A new bill at the state capitol is creating some buzz among lawmakers looking to revitalize an effort allowing cities to open overdose prevention centers.

There Is a lot of new blood at the state capitol this year. While new members think they have enough support to get this measure passed this year, the new measure already has some pushback.

“We have been working on this since about 2016,” said Lisa Raville, Executive Director of the Harm Reduction Action Center.

It has been a long time coming for harm reduction advocates in Colorado.

“In November 2018, [an ordinance] did pass Denver City Council 12-1 in anticipation of state legislation,” said Raville.

The ordinance in Denver approved a supervised drug use site where clean needles would be available and trained professionals would supervise users.

Though the city council overwhelmingly approved of the site’s creation, Denver cannot act on it until state law allows it.

The new bill that would give cities the authority to open those prevention centers was introduced Thursday after a similar effort in 2018 failed.

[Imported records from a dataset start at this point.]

Lemma claim_is_exact_witness : "m-1" ∈ m_ID <$> [sample_row] <->
  "m-1" ∈ m_ID <$> claim_select ["m-1"] 4 200 sample_queued.
Proof.
  refine (proj1 (claim_is_exact ["m-1"] ["m-1"] "w1" 4 300 200 sample_queued [sample_row]
    sample_claimed sample_queued_ok _ _ _ _ _) "m-1"); [done|done| | |vm_compute; reflexivity].
  - intros k [r Hk]. apply sample_queued_only in Hk as [-> _]. by left.
  - by intros k r [_ ->]%sample_queued_only.
Defined.

(** A crashed worker's message is not lost: once its lease has run out, a
    claim by any other worker that scans the row and whose limit covers the due
    messages takes it over, with a fresh lease in the new worker's name. *)
Theorem expired_lease_is_reclaimed scan w limit leaseFor now db id m L :
  db_ok db -> w <> "" -> messages db !! id = Some m ->
  m_Status m = StatusSending -> m_LeaseExpiresAt m = Some L -> L < now ->
  id ∈ scan -> Z.of_nat (length (sql_select (due now) scan (messages db))) <= limit ->
  exists m', messages (ClaimMessages None None scan scan w limit leaseFor now db).2 !! id = Some m'
    /\ m_Status m' = StatusSending /\ m_LeaseOwner m' = Some w
    /\ m_LeaseExpiresAt m' = Some (now + leaseFor) /\ m_Attempts m' = m_Attempts m.
Proof.
  intros Hdb Hw Hm Hst HL Hlt Hs Hlim.
  assert (due now m = true) as Hdue.
  { unfold due, is_status, expired. rewrite Hst, HL, (proj2 (Z.ltb_lt _ _)) by lia.
    simpl. by rewrite orb_true_r. }
  pose proof (sql_select_due_complete _ _ _ _ _ Hm Hs Hdue) as Hin.
  assert (0 < limit) as Hpos.
  { rewrite (merge_sort_Permutation by_next_attempt) in Hin.
    destruct (sql_select _ _ _); [by inv Hin|simpl in Hlim; lia]. }
  assert (m_ID m ∈ m_ID <$> claim_select scan limit now db) as Hsel.
  { apply list_elem_of_fmap. exists m. split; [done|]. unfold claim_select.
    rewrite take_ge; [done|]. rewrite (merge_sort_Permutation by_next_attempt). lia. }
  exists (claim_row w (now + leaseFor) now m). split; [|done].
  unfold ClaimMessages. rewrite bool_decide_eq_false_2, (proj2 (Z.leb_gt _ _)) by (done || lia).
  pose proof (claim_update_lookup scan w limit (now + leaseFor) now db id m Hm) as Hup.
  rewrite bool_decide_eq_true_2 in Hup by done.
  destruct (claim_update _ _ _ _ _ _) as [n db'] eqn:E. simpl in *. by case_match.
Qed.

Lemma expired_lease_is_reclaimed_witness :
  exists m', messages (ClaimMessages None None ["m-1"] ["m-1"] "w2" 4 300 501 sample_claimed).2 !! "m-1"
      = Some m'
    /\ m_Status m' = StatusSending /\ m_LeaseOwner m' = Some "w2"
    /\ m_LeaseExpiresAt m' = Some (501 + 300) /\ m_Attempts m' = m_Attempts sample_row.
Proof.
  apply (expired_lease_is_reclaimed ["m-1"] "w2" 4 300 501 sample_claimed "m-1" sample_row 500
    sample_claimed_ok); [discriminate|exact sample_claimed_row|reflexivity|reflexivity|lia|by left|].
  vm_compute. discriminate.
Defined.

(** A sent message is never sent again: whatever statements follow, its
    row is either untouched or gone, as long as nobody enqueues a new message
    under the same identifier. *)
Theorem sent_is_final ops db id m :
  db_ok db -> Forall op_fresh ops -> messages db !! id = Some m -> m_Status m = StatusSent ->
  Forall (fun op => ~ enqueues id op) ops ->
  messages (run ops db) !! id = Some m \/ messages (run ops db) !! id = None.
Proof.
  intros Hdb Hf Hm Hst Hno.
  cut (forall o, (o = Some m \/ o = None) -> messages db !! id = o ->
         messages (run ops db) !! id = Some m \/ messages (run ops db) !! id = None); [eauto|].
  clear Hm. revert db Hdb. induction ops as [|op ops IH]; [naive_solver|].
  inv Hf. inv Hno. intros db Hdb o Ho Hdbo. simpl.
  apply (IH ltac:(done) ltac:(done) (step_op op db)) with (messages (step_op op db) !! id);
    [by apply step_op_ok| |done].
  pose proof (step_op_row op db id Hdb ltac:(done)) as Hrow. rewrite Hdbo in Hrow.
  destruct Ho as [->| ->]; [|right; by apply step_op_absent].
  inv Hrow; eauto. rewrite Hst in *. by match goal with H : lifecycle StatusSent _ |- _ => inv H end.
Qed.

Lemma sent_is_final_witness :
  let db := run [OpMarkSent None 300 "m-1" "w1"] sample_claimed in
  let ops := [OpRequeue None 400 "m-1"; OpClaim None 900 ["m-1"] "w2" 4 300; OpDelete None 950 "m-1"] in
  exists m, messages (run ops db) !! "m-1" = Some m \/ messages (run ops db) !! "m-1" = None.
Proof.
  intros db ops.
  assert (exists m, messages db !! "m-1" = Some m /\ m_Status m = StatusSent) as (m & Hm & Hst).
  { eexists. split; [vm_compute; reflexivity|reflexivity]. }
  exists m. refine (sent_is_final ops db "m-1" m _ _ Hm Hst _).
  - apply run_ok; [apply sample_claimed_ok|repeat constructor].
  - repeat constructor.
  - repeat constructor; by intros [].
Defined.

“We were so excited to see that there were four sponsors and 31 co-sponsors, meaning 35% of the Colorado state legislature supports overdose prevention centers on day one,” Raville said.

Despite the big number of Democrats making their support official, harm reduction advocates will still need to win over some lawmakers.

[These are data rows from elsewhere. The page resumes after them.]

Lemma SetAllowedSenders_ok io ios newIDs now accountID patterns db :
  dir_ok db -> dir_ok (SetAllowedSenders io ios newIDs now accountID patterns db).2.
Proof.
  intros Hd. unfold SetAllowedSenders. match goal with |- context [InTx ?f db] =>
    destruct (InTx_cases f db) as [[e ->]|(a & db' & Hf & ->)] end; [done|].
  destruct io; [done|]. simpl. change db' with ((@Ok StoreError unit a), db').2. rewrite <- Hf.
  apply insert_senders_ok, dir_ok_senders; [done|]. apply table_ok_delete. by destruct Hd.
Qed.

(** *** The queue's statements *)

Lemma step_op_tables op db :
  db_ok db ->
  oauth_credentials (step_op op db) = oauth_credentials db /\ mailboxes (step_op op db) = mailboxes db
  /\ smtp_accounts (step_op op db) = smtp_accounts db
  /\ smtp_account_mailboxes (step_op op db) = smtp_account_mailboxes db
  /\ allowed_senders (step_op op db) = allowed_senders db.
Proof.
  intros Hdb. destruct (step_op_cases op db Hdb) as [(p & f & _ & ->)|[(p & _ & ->)|(io & now & newID & m & body & ->)]];
    [done..|]. simpl. unfold Enqueue, InTx, exec, enqueueTx. destruct io; [done|].
  destruct (translateError _ _); [done|]. destruct body; [|done]. by case_bool_decide.
Qed.

Lemma insert_message_error_fk m db :
  insert_message_error m db = None ->
  fk_ok (m_SMTPAccountID m) (smtp_accounts db) = true /\ fk_ok (m_MailboxID m) (mailboxes db) = true.
Proof.
  unfold insert_message_error. destruct (negb _); [done|]. destruct (bool_decide _); [done|].
  destruct (_ && _) eqn:Hf; [|done]. intros _. by bools.
Qed.

Lemma step_op_dir_ok op db : db_ok db -> op_fresh op -> dir_ok db -> dir_ok (step_op op db).
Proof.
  intros Hdb Hf Hd. destruct (step_op_tables op db Hdb) as (E1 & E2 & E3 & E4 & E5).
  destruct Hd as [Hc Hm Ha Hl Hs Hg]. split; rewrite ?E1, ?E2, ?E3, ?E4, ?E5; try done.
  intros k m Hk. pose proof (step_op_row op db k Hdb Hf) as Hr. rewrite Hk in Hr. inversion Hr; subst.
  - eapply Hg; eauto.
  - destruct (step_op_cases op db Hdb) as [(p & f & _ & Heq)|[(p & _ & Heq)|(io & now & newID & m0 & body & ->)]].
    1: by rewrite Heq, messages_set_messages, lookup_sql_update, <- H in Hk.
    1: rewrite Heq in Hk; apply delete_messages_lookup in Hk as [Hk _]; eauto.
    simpl in Hk. destruct (Enqueue_cases io now newID m0 body db) as [[e He]|(_ & Hi & _ & He & _)];
      rewrite He in Hk; simpl in Hk; [by eauto|].
    apply lookup_insert_Some in Hk as [[<- <-]|[_ Hk]]; [by apply insert_message_error_fk|eauto].
  - match goal with H : Some ?m0 = messages db !! k |- _ => symmetry in H; apply Hg in H as [??] end.
    split; congruence.
Qed.

(** The queue's own invariant does not depend on the foreign keys. *)
Lemma db_ok_fmap f db db' :
  (forall k m, row_ok k m -> row_ok k (f m)) ->
  messages db' = f <$> messages db -> message_blobs db' = message_blobs db -> db_ok db -> db_ok db'.
Proof.
  intros Hf Hm Hb [H1 H2]. split; intros k x; rewrite Hm, ?Hb.
  - rewrite lookup_fmap, fmap_Some. intros (m & Hk & ->). eauto.
  - rewrite lookup_fmap, fmap_is_Some. eauto.
Qed.

Lemma db_ok_same db db' :
  messages db' = messages db -> message_blobs db' = message_blobs db -> db_ok db -> db_ok db'.
Proof. intros Hm Hb. apply (db_ok_fmap id); [done|by rewrite map_fmap_id|done]. Qed.

Lemma insert_senders_tables ios newIDs now accountID patterns seen db :
  messages (insert_senders ios newIDs now accountID patterns seen db).2 = messages db
  /\ message_blobs (insert_senders ios newIDs now accountID patterns seen db).2 = message_blobs db.
Proof.
  revert ios newIDs seen db. induction patterns as [|p patterns IH]; simpl; intros ios newIDs seen db; [done|].
  destruct (bool_decide _); [done|]. destruct (translateError _ _); [done|]. by rewrite !(proj1 (IH _ _ _ _)), !(proj2 (IH _ _ _ _)).
Qed.

(** The other tables stay, and no pattern is lost. *)
Lemma insert_senders_extends ios newIDs now id patterns seen db :
  let db' := (insert_senders ios newIDs now id patterns seen db).2 in
  allowed_senders db ⊆ allowed_senders db' /\ oauth_credentials db' = oauth_credentials db /\ mailboxes db' = mailboxes db /\
  smtp_accounts db' = smtp_accounts db /\ smtp_account_mailboxes db' = smtp_account_mailboxes db /\
  messages db' = messages db /\ message_blobs db' = message_blobs db.
Proof.
  revert ios newIDs seen db. induction patterns as [|p patterns IH]; intros ios newIDs seen db; simpl; [by split_and!|].
  case_bool_decide; [apply IH|]. destruct (ios 0%nat); [by split_and!|]. unfold insert_sender_error. simpl.
  destruct (bool_decide (is_Some (allowed_senders db !! _)) || _) eqn:Hu; [by split_and!|].
  destruct (bool_decide (is_Some (smtp_accounts db !! id))); [|by split_and!]. simpl.
  apply orb_false_iff in Hu as [Hu _]. apply bool_decide_eq_false in Hu.
  destruct (IH (ios ∘ S) (newIDs ∘ S) (p :: seen) (set_allowed_senders (<[newIDs 0%nat := mkAllowedSender (newIDs 0%nat) id p now]> (allowed_senders db)) db))
    as (H1 & H2 & H3 & H4 & H5 & H6 & H7). split_and!; try done. etrans; [|exact H1]. simpl. apply insert_subseteq. by apply eq_None_not_Some.
Qed.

Governor Jared Polis’ Office told FOX31 in a statement:

“The Governor is focused on saving Coloradans money, getting people help for substance use disorders, and ensuring that the scourge of fentanyl ends,” a spokesperson said. “While he has not seen this particular legislative proposal, he would be deeply concerned with any approach that would contribute to more drug use and lawlessness. The governor was proud to sign legislation last year providing historic funding for research-based harm reduction strategies to be applied across colorado coupled with more tools to crack down on drug dealers.”

Advocates said last year’s fentanyl prevention measure did not do enough to stop overdoses and the state needs to do something to stop public overdoses now.

“We’ve heard from people who don’t want people using in public restrooms, right? We want to increase public safety,” Raville said. “We want to reduce that public drug use … So I do know that folks are invested in the health and safety of the public community in which we serve.”

FOX31 asked House Minority Leader Mike Lynch for his thoughts on the bill.

“House Republicans understand the tragedy and devastation drugs have had on our communities. We sympathize with those struggling with substance abuse,” he said in a statement. “I believe the answer lies within new partnerships with public health organizations, treatment providers, community leaders and stakeholders to find innovative solutions that lead addicts away from the grip of substance abuse — and toward a healthier new productive life. The road to untreated addiction leads to nowhere but despair, hopelessness and eventual death. I know that together we can do better than this misguided liberal effort for our citizens in need of REAL assistance.”

If lawmakers can garner enough support from two-thirds of the lawmakers at the capitol, they could override a potential veto from Governor Polis.